Abstract
Statistical facts are powerful as they help our society derive insights from data and form decisions. How can we design algorithmic tools to discover facts from massive data? When we are inundated with too many facts, how do we make our algorithms discern trivial from important facts? When statistics become outright lies, how can we build computing tools to mitigate falsehood? For more than a decade, the Innovative Data Intelligence Research Laboratory (IDIR) has been building data-driven fact-checking and fact-finding systems in searching for answers to these questions. The projects are part of the Lab’s inter-disciplinary research program in computational journalism. This talk will present a high-level, intuitive overview of these projects.
Speaker Bio
Dr. Chengkai Li is a Professor and Associate Chair in the Department of Computer Science and Engineering at The University of Texas at Arlington.

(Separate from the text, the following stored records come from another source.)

(** What [client.send(msg, offset, length, ...)] puts on the wire: [length]
    bytes of the encoding of [msg], from [offset] on.  The source gives the
    length of [msg] in code units for [length]. *)
Definition transmitted (msg : string) (offset length : Z) : string :=
  first_bytes (Z.to_nat length) (skip_bytes (Z.to_nat offset) (utf8 msg)).

(** A port [client.send] takes. *)
Definition valid_port (v : value) : bool :=
  match v with
  | VNum p => (0 <? p)%Z && (p <? 65536)%Z
  | _ => false
  end.

Definition is_string (v : value) : bool :=
  match v with
  | VStr _ => true
  | _ => false
  end.

(** When [client.send] returns rather than throws: the socket has not been
    closed, the port is one, the address is a string. *)
Definition client_accepts (this : UdpNode) (port address : value) : bool :=
  negb (isClosed this) && valid_port port && is_string address.

(** *** What a computation leaves alone *)

(** A computation that ends with the part [view] of the state as it found
    it. *)
Definition keeps {S T A} (view : S -> T) (m : M S A) : Prop :=
  forall s, view (snd (fst (m s))) = view s.

(** A computation that ends in a state where [I] holds, begun in one. *)
Definition preserves {S A} (I : S -> Prop) (m : M S A) : Prop :=
  forall s, I s -> I (snd (fst (m s))).

(** A computation all of whose effects satisfy [p]. *)
Definition only {S A} (p : effect -> bool) (m : M S A) : Prop :=
  forall s, forallb p (snd (m s)) = true.

(** Is the effect a call of [client.send]? *)
Definition is_send (e : effect) : bool :=
  match e with
  | client_send _ _ _ _ _ _ => true
  | _ => false
  end.
Lemma upto_step f h l cm :
  l !! h = Some cm →
  upto f h l = <[h := f cm]> (match h with O => l | S h' => upto f h' l end).
Proof.
  intros Hh. apply list_eq. intros i. rewrite upto_lookup.
  assert (h < length l)%nat as Hlt by (by eapply lookup_lt_Some).
  destruct (decide (i = h)) as [->|Hne].
  - rewrite list_lookup_insert_eq by (destruct h; rewrite ?upto_length; lia).
    by rewrite Hh, bool_decide_true by lia.
  - rewrite list_lookup_insert_ne by done. destruct h as [|h'].
    + destruct (l !! i); [|done]. simpl. by rewrite bool_decide_false by lia.
    + rewrite upto_lookup. destruct (l !! i); [|done]. simpl.
      by rewrite (bool_decide_ext (i ≤ S h')%nat (i ≤ h')%nat) by lia.
Qed.

Lemma upto_skip f h l cm :
  l !! h = Some cm → f cm = cm →
  upto f h l = match h with O => l | S h' => upto f h' l end.
Proof.
  intros Hh Hf. rewrite (upto_step f h l cm Hh), Hf.
  apply list_insert_id. destruct h as [|h']; [done|].
  rewrite upto_lookup, Hh. simpl. by rewrite bool_decide_false by lia.
Qed.

Lemma set_once_id cm : once cm = true → set_once cm = cm.
Proof. destruct cm. simpl. by intros ->. Qed.

Lemma unlatched_S h l :
  unlatched (S h) l
  = unlatched h l ++ (if decide (once <$> l !! S h = Some false) then [S h] else []).
Proof.
  unfold unlatched. rewrite (seq_S (S h)), filter_app. reflexivity.
Qed.

Lemma Start_n_chain n h w :
  chain_shaped w → (h < length (cmds w))%nat → (h < n)%nat →
  Start_n n h w
  = Ret () {| cmds := upto set_once h (cmds w);
              pool := pool w ++ unlatched h (cmds w); trace := trace w |}.
Proof.
  intros Hch. revert h. induction n as [|n IH]; intros h Hlt Hn; [lia|].
  destruct (lookup_lt_is_Some_2 _ _ Hlt) as [cm Hh].
  simpl. rewrite Hh, (Hch h cm Hh). destruct h as [|h'].
  - simpl. rewrite Hh. unfold unlatched. simpl.
    rewrite filter_cons, filter_nil, Hh. simpl.
    destruct (once cm) eqn:Ho.
    + rewrite decide_False by done. rewrite app_nil_r.
      rewrite (upto_skip set_once 0 _ cm) by (by try apply set_once_id).
      by destruct w.
    + rewrite decide_True by done. by rewrite (upto_step set_once 0 _ cm).
  - rewrite IH by lia. simpl.
    rewrite upto_lookup, Hh. simpl. rewrite bool_decide_false by lia.
    rewrite unlatched_S, Hh. simpl. destruct (once cm) eqn:Ho.
    + rewrite decide_False by done. rewrite app_nil_r.
      by rewrite (upto_skip set_once (S h') _ cm) by (by try apply set_once_id).
    + rewrite decide_True by done.
      by rewrite (upto_step set_once (S h') _ cm), app_assoc.
Qed.


Lemma upto_chain_shaped f h w p t :
  (∀ cm, parent (f cm) = parent cm) →
  chain_shaped w → chain_shaped {| cmds := upto f h (cmds w); pool := p; trace := t |}.
Proof.
  intros Hf Hch k cm. simpl. rewrite upto_lookup.
  destruct (cmds w !! k) as [cm0|] eqn:Hk; [|done]. simpl. intros [= <-].
  case_bool_decide; rewrite ?Hf; by apply Hch.
Qed.

Lemma upto_upto f h l :
  (∀ cm, f (f cm) = f cm) → upto f h (upto f h l) = upto f h l.
Proof.
  intros Hf. apply list_eq. intros i. rewrite !upto_lookup.
  destruct (l !! i); [|done]. simpl. case_bool_decide; by rewrite ?Hf.
Qed.

Lemma unlatched_upto h l : unlatched h (upto set_once h l) = [].
Proof.
  unfold unlatched.
  destruct (filter _ (seq 0 (S h))) as [|x xs] eqn:Hf; [done|].
  assert (x ∈ x :: xs) as Hx by left. rewrite <- Hf in Hx.
  apply list_elem_of_filter in Hx as [HP Hin%elem_of_seq].
  rewrite upto_lookup in HP. destruct (l !! x); simpl in HP; [|done].
  rewrite bool_decide_true in HP by lia. done.
Qed.

(** X13: on a chain, Start of stage [h] fires the latch of every stage up
    to [h] and spawns one goroutine for each stage whose latch had not
    fired, the upstream stages first; the stages after [h], the traces and
    all other fields stay as they are. A second Start changes nothing. *)
Theorem Start_starts_the_chain (w : world) (h : nat) :
  chain_shaped w → (h < length (cmds w))%nat →
  let w' := {| cmds := upto set_once h (cmds w);
               pool := pool w ++ unlatched h (cmds w); trace := trace w |} in
  Start h w = Ret () w' ∧ Start h w' = Ret () w'.
Proof.
  intros Hch Hlt w'. subst w'. unfold Start. split; [apply Start_n_chain; [done|done|lia]|].
  rewrite Start_n_chain;
    [|by apply upto_chain_shaped|simpl; by rewrite upto_length|lia].
  simpl. by rewrite upto_upto, unlatched_upto, app_nil_r.
Qed.


(** *** The data flow of a chain *)

(** X15: in a chain of two stages whose upstream process succeeds, the
    downstream process is launched after the upstream stage has completed,
    with the upstream's captured standard output as its standard input
    (whatever input the downstream stage was configured with), and both
    Wait and Run on the downstream stage return the downstream process's
    own result and error; each process is run once. *)
Theorem output_flows_downstream (up down : config) :
  let p := os_exec (launch_of (stage None up)) in
  let fed := set_stdin (Some (p_stdout p)) (stage (Some 0%nat) down) in
  let q := os_exec (launch_of fed) in
  let r := {| exitCode := normalize (p_err q); stdout := p_stdout q;
              stderr := p_stderr q |} in
  p_err p = None →
  l_stdin (launch_of fed) = Some (p_stdout p) ∧
  (∃ w', Wait os_exec 1 (pipeline [up; down]) = Ret (Some r, p_err q) w' ∧
         pool w' = [] ∧
         trace w' = [EvExecute 0%nat; EvSpawn 0%nat; EvClose 0%nat;
                     EvExecute 1%nat; EvSpawn 1%nat; EvClose 1%nat]) ∧
  (∃ w', Run os_exec 1 (pipeline [up; down]) = Ret (Some r, p_err q) w' ∧
         trace w' = [EvExecute 1%nat; EvExecute 0%nat; EvSpawn 0%nat; EvClose 0%nat;
                     EvSpawn 1%nat; EvClose 1%nat]).
Proof.
  intros p fed q r Hp. subst r q fed p.
  destruct (os_exec (launch_of (stage None up))) as [pe po pq] eqn:Hos.
  simpl in Hp. subst pe. simpl.
  destruct (os_exec (launch_of (set_stdin (Some po) (stage (Some 0%nat) down))))
    as [qe qo qq] eqn:Hos'.
  cbv in Hos, Hos'. split; [done|].
  split; eexists; cbv; rewrite !Hos; cbv; rewrite !Hos'; cbv; done.
Qed.

(** *** Start, Cancel and Wait on one stage *)






End WithLauncher.

(** *** The theorems on the test scenarios *)
Import scenarios.

(** TestCmdRunWithError: [false] exits with 1, and Run and Wait report an
    error. *)
Lemma nonzero_exit_is_an_error :
  ¬ (∀ (os_exec : launch → finished) (c : config) (code : Z) r e w',
        p_err (os_exec (launch_of (stage None c))) = Some (ExitError (Exited code)) →
        code ≠ 0 →
        Run os_exec 0 (pipeline [c]) = Ret (r, e) w' ∨
        Wait os_exec 0 (pipeline [c]) = Ret (r, e) w' →
        e = None).
Proof.
  intros H.
  by epose proof (H shell (Config "false" [] [] "" None) 1 _ _ _
                    eq_refl ltac:(lia) (or_introl eq_refl)).
Qed.

Lemma nonzero_exit_is_returned_witness :
  ∃ w', Run shell 0 (one_stage "false")
        = Ret (Some {| exitCode := 1; stdout := []; stderr := [] |},
               Some (ExitError (Exited 1))) w'.
Proof.
  exact (proj1 (proj1 (nonzero_exit_is_returned shell 1)
                  (Config "false" [] [] "" None) eq_refl)).
Defined.

(** A failing stage that has written to both streams. *)
Lemma failed_wait_keeps_output :
  ¬ (∀ (os_exec : launch → finished) (w : world) (h : nat) r e w',
        Wait os_exec h w = Ret (Some r, Some e) w' →
        stdout r = [] ∧ stderr r = []).
Proof.
  intros H.
  by epose proof (H shell (one_stage "noisy") 0%nat _ _ _ eq_refl) as [? ?].
Qed.

Lemma Wait_error_is_a_stored_error_witness :
  ∃ a cm w', on_chain (two_stages "noisy" "wc") 1 a ∧
             cmds w' !! a = Some cm ∧ done cm = true ∧
             result cm = Some {| exitCode := 2;
                                 stdout := String.list_byte_of_string "hi";
                                 stderr := String.list_byte_of_string "oops" |} ∧
             err cm = Some (ExitError (Exited 2)).
Proof.
  destruct (Wait_error_is_a_stored_error shell (two_stages "noisy" "wc") 1 _ _ _ eq_refl)
    as (a & cm & H).
  by eexists a, cm, _.
Defined.
(** ** encodePacket

    [packet.data.buffer || packet.data] is [packet.data] for the three
    kinds of data. *)
Definition encodePacket (packet : Packet) (supportsBinary : option bool)
  : Result (Wire * Packet) :=
  match data packet with
  | Some (Buf d) =>
      if negb (truthy supportsBinary) then
        bind (encodeBase64Packet packet) (fun '(m, p) => Ok (WStr m, p))
      else
        let typeBuffer := [byte_of_code (packets (type packet))] in
        Ok (WBuf (typeBuffer ++ d), packet)
  | Some (ArrayBuf d) =>
      if negb (truthy supportsBinary) then
        bind (encodeBase64Packet packet) (fun '(m, p) => Ok (WStr m, p))
      else
        Ok (WBuf (byte_of_code (packets (type packet)) :: d), packet)
  | Some (Text s) =>
      (* Sending data as a utf-8 string *)
      let encoded := String_of_code (packets (type packet)) in
      Ok (WStr (encoded ++ s), packet)
  | None =>
      Ok (WStr (String_of_code (packets (type packet))), packet)
  end.

(** ** decodeBase64Packet *)

Inductive BinaryType := arraybuffer | nodebuffer.

Definition decodeBase64Packet (msg : jsstring) (binaryType : BinaryType)
  : Packet :=
  let type := packetslist_key (charAt msg 0) in
  let data := base64_decode (substring msg 1) in
  match binaryType with
  | arraybuffer => mkPacket type (Some (ArrayBuf data))
  | nodebuffer => mkPacket type (Some (Buf data))
  end.

(** ** decodePacket

    The argument is a string, a [Buffer], or [undefined] ([None]).  The
    test [Number(type) != type] compares [Number(type)] with the number
    [type] converts to, itself: it holds exactly when that number is
    NaN. *)
Definition decodePacket (data : option Wire) (binaryType : BinaryType)
  : Result Packet :=
  match data with
  | None =>
      (* [data === undefined] enters the string branch: [data.charAt] *)
      Throw TypeError
  | Some (WStr data) =>
      if str_eqb (charAt data 0) (str "b") then
        Ok (decodeBase64Packet (substring data 1) binaryType)
      else
        let type := charAt data 0 in
        if isNaN (Number type)
           || match packetslist_key type with None => true | _ => false end
        then Ok err
        else if 1 <? List.length data then
          Ok (mkPacket (packetslist_key type) (Some (Text (substring data 1))))
        else Ok (mkPacket (packetslist_key type) None)
  | Some (WBuf data) =>
      (* Binary data *)
      let type := packetslist_idx (byteAt data 0) in
      match binaryType with
      | arraybuffer =>
          match data with
          | [] => Throw RangeError (* new Uint8Array(-1) *)
          | _ :: intArray => Ok (mkPacket type (Some (ArrayBuf intArray)))
          end
      | nodebuffer => Ok (mkPacket type (Some (Buf (skipn 1 data))))
      end
  end.
(** * Contextual retrieval: the fact memory store and the hybrid retriever

  A shallow embedding of
  - [long-term-memory-redis/main.py]: [RedisMemoryStore] (keyword
    extraction, query escaping, save with deduplication, search, list,
    clear), and
  - [rag-pgvector/main.py]: [HYBRID_SEARCH_SQL] (Reciprocal Rank Fusion)
    and [PostgresHybridRetriever._get_relevant_documents].

  Python [str] values are sequences of Unicode code points.  The Redis
  server, the RediSearch engine and PostgreSQL are collaborators of the
  program, not part of it: the client code is written against an
  interface, and a small in-memory server is given for the properties
  that depend on what is stored. *)

From Stdlib Require Import String Ascii List Bool Arith ZArith NArith QArith.
From Stdlib Require Import Lia Permutation Sorting.Sorted.
Import ListNotations.

Local Open Scope list_scope.

(* ===================================================================== *)
(** * Text *)
(* ===================================================================== *)

Module Text.

(** A character is a code point, a [str] a sequence of them. *)
Definition char := N.
Definition str := list char.

(** A literal of the source (ASCII only) as a [str]. *)
Definition str_of (s : string) : str :=
  map N_of_ascii (list_ascii_of_string s).

Definition char_eqb (a b : char) : bool := N.eqb a b.

Fixpoint str_eqb (a b : str) : bool :=
  match a, b with
  | [], [] => true
  | x :: a', y :: b' => char_eqb x y && str_eqb a' b'
  | _, _ => false
  end.

(** [c in s] for a one-character [c]. *)
Definition char_in (c : char) (s : str) : bool := existsb (char_eqb c) s.

(** [w in S] for a set of strings [S]. *)
Definition str_in (w : str) (S : list str) : bool := existsb (str_eqb w) S.

(** [sep.join(parts)]. *)
Fixpoint join (sep : str) (parts : list str) : str :=
  match parts with
  | [] => []
  | [p] => p
  | p :: ps => p ++ sep ++ join sep ps
  end.

(** [s.startswith(p)]. *)
Fixpoint startswith (p s : str) : bool :=
  match p, s with
  | [], _ => true
  | x :: p', y :: s' => char_eqb x y && startswith p' s'
  | _ :: _, [] => false
  end.

(** [s.replace(old, new)] for a one-character [old]. *)
Definition replace_char (old : char) (new : str) (s : str) : str :=
  flat_map (fun c => if char_eqb c old then new else [c]) s.

(** [l[:n]]: a negative bound counts from the end. *)
Definition slice_upto {A : Type} (n : Z) (l : list A) : list A :=
  if (0 <=? n)%Z then firstn (Z.to_nat n) l
  else firstn (length l - Z.to_nat (- n)) l.

End Text.

Import Text.

(* ===================================================================== *)
(** * The Unicode character database *)
(* ===================================================================== *)

(** What the program asks of [unicodedata] and of [str]: the tables are
  CPython's, so they are an interface here. *)
Class UnicodeData : Type := {
(** [unicodedata.normalize("NFKD", text)] *)
normalize_NFKD : str -> str;
(** [unicodedata.combining(c)]: the canonical combining class *)
combining : char -> N;
(** [c.isalnum()] *)
isalnum : char -> bool;
(** the whitespace of [str.split()] and [str.strip()] *)
isspace : char -> bool;
(** [s.lower()] *)
lower : str -> str
}.

Section StrMethods.
Context {U : UnicodeData}.

(** [s.split()]: the maximal runs of characters that are not whitespace.
    [w] holds the run being read, last character first. *)
Fixpoint split_from (w : str) (s : str) : list str :=
  match s with
  | [] => match w with [] => [] | _ :: _ => [rev w] end
  | c :: s' =>
      if isspace c
      then match w with
           | [] => split_from [] s'
           | _ :: _ => rev w :: split_from [] s'
           end
      else split_from (c :: w) s'
  end.

Definition split (s : str) : list str := split_from [] s.

(** [s.lstrip()], [s.rstrip()], [s.strip()]. *)
Fixpoint lstrip (s : str) : str :=
  match s with
  | [] => []
  | c :: s' => if isspace c then lstrip s' else s
  end.

Definition rstrip (s : str) : str := rev (lstrip (rev s)).

Definition strip (s : str) : str := rstrip (lstrip s).

End StrMethods.

(* ===================================================================== *)
(** * Keyword extraction and query escaping *)
(* ===================================================================== *)

(** [RedisMemoryStore._STOP_WORDS]: Spanish, then English (a frozenset:
    the words listed twice count once). *)
Definition _STOP_WORDS : list str :=
  map str_of
    [ "a"; "al"; "algo"; "como"; "con"; "cual"; "de"; "del"; "el";
      "en"; "es"; "eso"; "esta"; "esto"; "fue"; "ha"; "hay"; "la";
      "las"; "le"; "lo"; "los"; "me"; "mi"; "muy"; "no"; "nos"; "o";
      "para"; "pero"; "por"; "que"; "se"; "si"; "sin"; "so"; "son";
      "su"; "te"; "tu"; "un"; "una"; "uno"; "y"; "ya";
      "a"; "an"; "and"; "are"; "as"; "at"; "be"; "but"; "by"; "do";
      "for"; "from"; "has"; "have"; "he"; "her"; "his"; "how"; "i";
      "if"; "in"; "is"; "it"; "its"; "my"; "not"; "of"; "on"; "or";
      "our"; "she"; "so"; "that"; "the"; "their"; "them"; "they";
      "this"; "to"; "was"; "we"; "what"; "when"; "which"; "who";
      "will"; "with"; "you"; "your" ]%string.

Section Keywords.
Context {U : UnicodeData}.

(** [ascii_text]: the characters [c] of [normalized] with
    [not unicodedata.combining(c)], joined. *)
Definition drop_combining (normalized : str) : str :=
  filter (fun c => N.eqb (combining c) 0) normalized.

(** [clean]: the characters [c] of [word] with [c.isalnum()], joined. *)
Definition alnum_only (word : str) : str := filter isalnum word.

(** The test of the loop body:
    [clean and clean.lower() not in self._STOP_WORDS and len(clean) > 1]. *)
Definition is_keyword (clean : str) : bool :=
  match clean with
  | [] => false
  | _ :: _ => negb (str_in (lower clean) _STOP_WORDS) && (1 <? length clean)
  end.

(** One turn of [for word in ascii_text.split()]. *)
Definition keywords_step (words : list str) (word : str) : list str :=
  let clean := alnum_only word in
  if is_keyword clean then words ++ [clean] else words.

(** [RedisMemoryStore._extract_keywords]. *)
Definition _extract_keywords (text : str) : list str :=
  let normalized := normalize_NFKD text in
  let ascii_text := drop_combining normalized in
  fold_left keywords_step (split ascii_text) [].

(** ** The normalizer as the specification words it

    Step 1, the diacritic-stripped input: the text decomposed into base
    characters and marks, the marks discarded. *)
Definition diacritic_stripped (text : str) : str :=
  filter (fun c => N.eqb (combining c) 0) (normalize_NFKD text).

(** Step 2, the whitespace-delimited units of a text.  A text without a
    unit is blank; otherwise it is blanks, the first unit, and a rest that
    is empty or starts with a blank and holds the other units.  A unit is
    not empty and holds no blank: with the blank after it, it cannot be
    longer. *)
Inductive whitespace_units : str -> list str -> Prop :=
| units_none (blanks : str) :
    Forall (fun c => isspace c = true) blanks ->
    whitespace_units blanks []
| units_next (blanks unit_ rest : str) (units : list str) :
    Forall (fun c => isspace c = true) blanks ->
    unit_ <> [] ->
    Forall (fun c => isspace c = false) unit_ ->
    match rest with [] => True | c :: _ => isspace c = true end ->
    whitespace_units rest units ->
    whitespace_units (blanks ++ unit_ ++ rest) (unit_ :: units).

(** A unit with its non-alphanumeric characters removed. *)
Definition without_non_alnum (unit_ : str) : str :=
  filter (fun c => isalnum c) unit_.

(** Step 3, the rule that keeps a token: it is non-empty, longer than one
    character, and its lowercased form is no stop word. *)
Definition kept_by_spec (unit_ : str) : bool :=
  negb (str_eqb unit_ []) && (1 <? length unit_)
  && negb (str_in (lower unit_) _STOP_WORDS).

(** Steps 2 to 4 on the units: each stripped, the kept ones in their
    order, with repetitions. *)
Definition normalize_spec (units : list str) : list str :=
  filter kept_by_spec (map without_non_alnum units).

End Keywords.

(** The backslash and the characters of [special_chars], the raw string
    [@.{}()[]!|&~*^$\-:+=><%#\] followed by a double quote, a single quote
    and a slash. *)
Definition backslash : char := 92%N.
Definition double_quote : char := 34%N.

Definition special_chars : str :=
  str_of "@.{}()[]!|&~*^$" ++ [backslash] ++ str_of "-:+=><%#"
  ++ [backslash; double_quote] ++ str_of "'/".

(** One turn of [for char in text] in [_escape_query]. *)
Definition escape_step (escaped : list str) (c : char) : list str :=
  if char_in c special_chars
  then escaped ++ [[backslash; c]]
  else escaped ++ [[c]].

His research interests encompass various domains of big data intelligence and data science, including natural language processing, knowledge graphs and the semantic web, databases, data mining, and machine learning. His work extends to applications in computational journalism, data-driven fact-checking, smart agriculture, public health, and transportation. At UTA, he directs the Innovative Data Intelligence Research (IDIR) Lab and serves as co-director of the Center for Artificial Intelligence and Big Data (CARIDA). Dr. Li earned his Ph.D. in Computer Science from the University of Illinois at Urbana-Champaign, and holds an M.Eng. and a B.S. in Computer Science from Nanjing University.